Assigning space to conduct research should not be complicated, and the overarching principle is to assign space that maximizes the chance of success for the faculty member. However, the following recommendations should encourage productive interactions between biomedical engineering and the medical school:

  1. a.

    Long-term planning of space should include opportunities to create space that is co-owned or managed by both engineering and medicine. This might take the form of an interdisciplinary center or institute. This creates regular and long-term interactions between administrative leaders and faculty researchers in both engineering and medicine.

  2. b.

    As described above, assigning research space should be linked to the flow of indirect costs. Care should be taken to understand this dynamic at each university.

Events or Activities to Stimulate Interaction

While random interactions between faculty in biomedical engineering and the medical school will occur, there are a host of events or activities that can significantly increase these productive interactions. Below is a partial list:

  1. a.

    Establish a “Collaboration Grant” program between biomedical engineering and the medical school. At a minimum these seed grants should be large enough to support a trainee and supplies for a year, and the investigators should be held accountable for progress. A useful endpoint is to require a plan to submit a larger grant at the end of the seed grant period. Both engineering and medicine should provide equal resources for such a program.

  2. b.

    Host a joint thematic research symposia or research retreat that capitalizes on existing strengths or encourages the creation of a new area of research.

  3. c.

    Minimize effort to commute between engineering and medicine. Lowering this barrier (e.g., provide free parking, frequent shuttles) is surprisingly important to increase the frequency, and thus success, of interactions.

  4. d.

    Develop specific activities that encourage biomedical engineering students to be at the medical school.

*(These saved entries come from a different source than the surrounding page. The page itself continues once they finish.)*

(** A value stored in a [string]: [null] leaves it as it is. *)
Definition into_string (v : json) (cur : string) : option string :=
  match v with
  | JNull => Some cur
  | JString s => Some s
  | _ => None
  end.

(** A value stored in a [[]any]: [null] makes it [nil], an array replaces
    its elements. *)
Definition into_anys (v : json) (cur : list json) : option (list json) :=
  match v with
  | JNull => Some []
  | JArray elems => if forallb any_ok elems then Some elems else None
  | _ => None
  end.

(** A value stored in a slice of structs that is [nil] so far: each
    element starts from the zero value [zero]. *)
Fixpoint array_elems {T : Type} (into : json -> T -> option T) (zero : T)
    (elems : list json) : option (list T) :=
  match elems with
  | [] => Some []
  | v :: rest =>
    match into v zero with
    | Some x =>
      match array_elems into zero rest with
      | Some xs => Some (x :: xs)
      | None => None
      end
    | None => None
    end
  end.

Definition into_slice {T : Type} (into : json -> T -> option T) (zero : T)
    (v : json) : option (list T) :=
  match v with
  | JNull => Some []
  | JArray elems => array_elems into zero elems
  | _ => None
  end.

End json_decode.

(* ================================================================== *)
(** ** The types of [main.go] *)

Record Repo := { Repo_Name : string }.

Record Issue := { Issue_Title : string }.

Record Forkee := { Forkee_FullName : string }.

Record Payload := {
  Payload_Action : string;
  Payload_RefType : string;
  Payload_Commits : list json;
  Payload_Issue : Issue;
  Payload_Forkee : Forkee;
  Payload_PullRequest : Issue
}.

Record Event := {
  Event_Type : string;
  Event_Repo : Repo;
  Event_Payload : Payload
}.

(** The zero values. *)
Definition Repo_zero : Repo := {| Repo_Name := EmptyString |}.
Definition Issue_zero : Issue := {| Issue_Title := EmptyString |}.
Definition Forkee_zero : Forkee := {| Forkee_FullName := EmptyString |}.
Definition Payload_zero : Payload :=
  {| Payload_Action := EmptyString; Payload_RefType := EmptyString;
     Payload_Commits := []; Payload_Issue := Issue_zero;
     Payload_Forkee := Forkee_zero; Payload_PullRequest := Issue_zero |}.
Definition Event_zero : Event :=
  {| Event_Type := EmptyString; Event_Repo := Repo_zero;
     Event_Payload := Payload_zero |}.
Lemma oldest_spec l :
  match oldest l with
  | None => forall x, x ∈ l -> eligible x = false
  | Some a =>
      a ∈ l /\ eligible a = true /\
      (forall x, x ∈ l -> eligible x = true -> stamp a <= stamp x)
  end.
Proof.
  unfold oldest. induction l as [|x l IH] using rev_ind; simpl.
  - intros x Hx. by apply not_elem_of_nil in Hx.
  - rewrite fold_left_app. simpl. unfold oldest_step at 1.
    destruct (eligible x) eqn:Ex.
    + destruct (fold_left _ l None) as [a|].
      * destruct IH as (Ha & Hea & Hmin). unfold Before.
        destruct (Z.ltb_spec (stamp x) (stamp a)).
        -- split; [set_solver|]. split; [done|].
           intros y [Hy| ->%list_elem_of_singleton]%elem_of_app Hey; [|lia].
           specialize (Hmin y Hy Hey). lia.
        -- split; [set_solver|]. split; [done|].
           intros y [Hy| ->%list_elem_of_singleton]%elem_of_app Hey; [|lia].
           by apply Hmin.
      * split; [set_solver|]. split; [done|].
        intros y [Hy| ->%list_elem_of_singleton]%elem_of_app Hey; [|lia].
        by rewrite (IH y Hy) in Hey.
    + destruct (fold_left _ l None) as [a|].
      * destruct IH as (Ha & Hea & Hmin). split; [set_solver|]. split; [done|].
        intros y [Hy| ->%list_elem_of_singleton]%elem_of_app Hey; [|congruence].
        by apply Hmin.
      * intros y [Hy| ->%list_elem_of_singleton]%elem_of_app; [|done]. by apply IH.
Qed.

Lemma oldest_Some l a :
  oldest l = Some a ->
  a ∈ l /\ eligible a = true /\
  (forall x, x ∈ l -> eligible x = true -> stamp a <= stamp x).
Proof. intros E. pose proof (oldest_spec l) as Hl. by rewrite E in Hl. Qed.
(* ===== verification/LockOrder.v ===== *)
(** * LockOrder: mutexes taken in order are always released

    The mutexes of a component are ranked.  [ordered] is a proof about a
    method's text that it takes a mutex only while every mutex it holds has a
    smaller rank, releases only what it holds, waits under a mutex only as [held_wait]
    permits, and makes under a mutex only the calls [under] permits.  Two facts follow for every reachable pool:

    - [no_circular_wait]: when a goroutine waits for a mutex, some goroutine
      that holds one is not waiting for one;
    - [lock_served]: when waits under a mutex have a timer and calls return, a
      goroutine that waits for a mutex can get it, without any new event from
      the outside: time passes, and the goroutines that hold mutexes run on. *)

From S2P Require Import Prelude Conc.

Section Count.
Context {M : Type} `{EqDecision M, Countable M}.

(** [1] for a mutex that is held. *)
Definition count (mu : M) (held : gset M) : nat := if decide (mu ∈ held) then 1 else 0.

Lemma count_in mu held : mu ∈ held -> count mu held = 1%nat.
Proof. intros. unfold count. by rewrite decide_True. Qed.

Lemma count_out mu held : mu ∉ held -> count mu held = 0%nat.
Proof. intros. unfold count. by rewrite decide_False. Qed.

Lemma count_empty mu : count mu ∅ = 0%nat.
Proof. apply count_out. set_solver. Qed.

Lemma count_le mu held : (count mu held <= 1)%nat.
Proof. unfold count. case_decide; lia. Qed.

Lemma count_union mu mu' held :
  mu' ∉ held -> count mu ({[mu']} ∪ held) = (count mu {[mu']} + count mu held)%nat.
Proof. intros Hn. unfold count. repeat case_decide; set_solver. Qed.

Lemma count_minus mu mu' held :
  mu' ∈ held -> (count mu (held ∖ {[mu']}) + count mu {[mu']} = count mu held)%nat.
Proof. intros Hn. unfold count. repeat case_decide; set_solver. Qed.

End Count.

Section LockOrder.
Context {S : Type} {E : Type -> Type} {L M : Type}.
Context `{EqDecision M, Countable M}.
Context (rank : M -> nat) (held_wait : option Duration -> Prop).
(** [under hs e]: the call [e] may be issued holding [hs]. *)
Context (under : forall X, gset M -> E X -> Prop).

(** [mu] ranks above everything held. *)
Definition below (hs : gset M) (mu : M) : Prop := forall m, m ∈ hs -> (rank m < rank mu)%nat.

Fixpoint ordered {A} (Q : gset M -> A -> Prop) (hs : gset M) (p : prog S E L M A) : Prop :=
  match p with
  | Ret a => Q hs a
  | Atomic f k => forall s, ordered Q hs (k (f s).1)
  | Call e k => under _ hs e /\ forall x, ordered Q hs (k x)
  | Wait d c k => (hs = ∅ \/ held_wait d) /\ forall b, ordered Q hs (k b)
  | Lock mu k => below hs mu /\ ordered Q ({[mu]} ∪ hs) k
  | Unlock mu k => mu ∈ hs /\ ordered Q (hs ∖ {[mu]}) k
  | Spawn l k => ordered Q hs k
  end.

(** Text that holds the same mutexes before and after. *)
Definition balanced {A} (hs : gset M) (p : prog S E L M A) : Prop :=
  ordered (fun hs' _ => hs' = hs) hs p.

Lemma ordered_mono {A} (P Q : gset M -> A -> Prop) hs p :
  (forall hs a, P hs a -> Q hs a) -> ordered P hs p -> ordered Q hs p.
Proof. intros HPQ. revert hs. induction p; intros hs; simpl; naive_solver. Qed.

Lemma ordered_bind {A B} (Q : gset M -> B -> Prop) hs p (g : A -> prog S E L M B) :
  ordered (fun hs' a => ordered Q hs' (g a)) hs p -> ordered Q hs (bind p g).
Proof. revert hs. induction p; intros hs; simpl; naive_solver. Qed.

Lemma ordered_seq {A B} (Q : gset M -> B -> Prop) hs p (g : A -> prog S E L M B) :
  balanced hs p -> (forall a, ordered Q hs (g a)) -> ordered Q hs (bind p g).
Proof.
  intros Hp Hg. apply ordered_bind. eapply ordered_mono; [|exact Hp]. by intros ? a ->.
Qed.

Lemma balanced_seq {A B} hs p (g : A -> prog S E L M B) :
  balanced hs p -> (forall a, balanced hs (g a)) -> balanced hs (bind p g).
Proof. apply ordered_seq. Qed.

(** A critical region from its [Lock] to its [Unlock]. *)
Definition closes {A} (hs : gset M) (mu : M) (p : prog S E L M A) : Prop :=
  ordered (fun hs' _ => hs' = hs) ({[mu]} ∪ hs) p.

Lemma balanced_lock {A} hs mu (p : prog S E L M A) :
  below hs mu -> closes hs mu p -> balanced hs (bind (lock mu) (fun _ => p)).
Proof. by split. Qed.

Lemma closes_seq {A B} hs mu p (g : A -> prog S E L M B) :
  balanced ({[mu]} ∪ hs) p -> (forall a, closes hs mu (g a)) -> closes hs mu (bind p g).
Proof. apply ordered_seq. Qed.

Lemma below_drop hs mu : below hs mu -> ({[mu]} ∪ hs) ∖ {[mu]} = hs.
Proof. intros Hb. assert (mu ∉ hs) by (intros ?%Hb; lia). set_solver. Qed.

Successful methods include a large number of potential thesis advisors for doctoral students, funding via training grants, and undergraduate design teams who are required to develop a project at the medical school.

  5. e.

    Invite chairs of medical school departments to visit the department of biomedical engineering. This is quite simple and can take the form of a research seminar, or a visit during a faculty meeting where the medical school chair and biomedical engineering chair have an opportunity to provide an overview of department interests and priorities.

  6. f.

    Encourage the formation of research centers and/or institutes with themes that engage both engineering and medicine (e.g., systems biology) at a scientific level, and have shared leadership between the schools. Indirect cost recovery of the center should not compete with the department, and if the center has a formal training or educational mission, care must be taken such that it does not conflict or compete with pre-existing programs at the departmental level.

Summary and Conclusion

It is clear that the educational, translational, and scientific impact of a department of biomedical engineering can be significantly enhanced by close interactions and collaboration with a medical school. However, significant obstacles exist that must be addressed to maximize this opportunity. For example, the academic culture of engineering is strongly influenced by undergraduate education, which does not exist at medical schools. In contrast, a medical school has tremendous pressure to generate clinical income, which can deter research collaborations. Nonetheless, we have outlined recommendations that can facilitate the creation and maintenance of a productive and synergistic relationship between a biomedical engineering department and a medical school. The guidelines provided in this paper are intended to improve these interactions.